DATA LISTING

Lemma select_shard_ok s ps :
  aq_ok s ps → 0 <= m_nextId (aq_agent s) < 2 ^ 64 - 1 →
  ∃ nw aqs s' ps0 as0, select_shard dummy s = (Ok (Fill nw aqs), s') ∧
    selected s ps nw aqs s' ps0 as0.
Proof.
  intros Hok Hid. destruct (new_shard_ok s ps Hok Hid) as (aqs & s' & E & Hsel).
  pose proof (ok_mem _ _ Hok) as Hm. destruct ps as [|p ps0 _] using rev_ind.
  - exists true, aqs, s', [], (addresses s). split; [|done].
    unfold select_shard, payload, gets, mbind at 1, M_bind at 1.
    destruct Hm as [Hp _]. unfold last_pointer. by rewrite (Forall2_nil_inv_r _ _ Hp).
  - destruct (queue_mem_last _ _ _ Hm) as (sp & Hlast & Hpo).
    destruct (Z.ltb_spec (shardjobscount sp) c_maxShardSize) as [Hroom|Hroom].
    + destruct (select_last_ok s ps0 p sp Hok Hid Hlast Hpo Hroom) as (aqs' & as0 & E' & Hsel').
      by exists false, aqs', s, ps0, as0.
    + exists true, aqs, s', (ps0 ++ [p]), (addresses s). split; [|done].
      unfold select_shard, payload, gets, mbind at 1, M_bind at 1. rewrite Hlast.
      by rewrite (proj2 (Z.ltb_ge _ _)) by done.
Qed.

(** ** Writing the shard back *)
Lemma stored_at_other (be be' : St) a p :
  be_view be' !! a = be_view be !! a → stored_at be a p → stored_at be' a p.
Proof. intros Hv [Hne [h Hst]]. split; [done|]. exists h. unfold stored in *. by rewrite Hv. Qed.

WHAT IS NEEDED
Please print the listing exactly, keeping each line as it is.

TASK SOLUTION
Lemma select_shard_ok s ps :
  aq_ok s ps → 0 <= m_nextId (aq_agent s) < 2 ^ 64 - 1 →
  ∃ nw aqs s' ps0 as0, select_shard dummy s = (Ok (Fill nw aqs), s') ∧
    selected s ps nw aqs s' ps0 as0.
Proof.
  intros Hok Hid. destruct (new_shard_ok s ps Hok Hid) as (aqs & s' & E & Hsel).
  pose proof (ok_mem _ _ Hok) as Hm. destruct ps as [|p ps0 _] using rev_ind.
  - exists true, aqs, s', [], (addresses s). split; [|done].
    unfold select_shard, payload, gets, mbind at 1, M_bind at 1.
    destruct Hm as [Hp _]. unfold last_pointer. by rewrite (Forall2_nil_inv_r _ _ Hp).
  - destruct (queue_mem_last _ _ _ Hm) as (sp & Hlast & Hpo).
    destruct (Z.ltb_spec (shardjobscount sp) c_maxShardSize) as [Hroom|Hroom].
    + destruct (select_last_ok s ps0 p sp Hok Hid Hlast Hpo Hroom) as (aqs' & as0 & E' & Hsel').
      by exists false, aqs', s, ps0, as0.
    + exists true, aqs, s', (ps0 ++ [p]), (addresses s). split; [|done].
      unfold select_shard, payload, gets, mbind at 1, M_bind at 1. rewrite Hlast.
      by rewrite (proj2 (Z.ltb_ge _ _)) by done.
Qed.

(** ** Writing the shard back *)
Lemma stored_at_other (be be' : St) a p :
  be_view be' !! a = be_view be !! a → stored_at be a p → stored_at be' a p.
Proof. intros Hv [Hne [h Hst]]. split; [done|]. exists h. unfold stored in *. by rewrite Hv. Qed.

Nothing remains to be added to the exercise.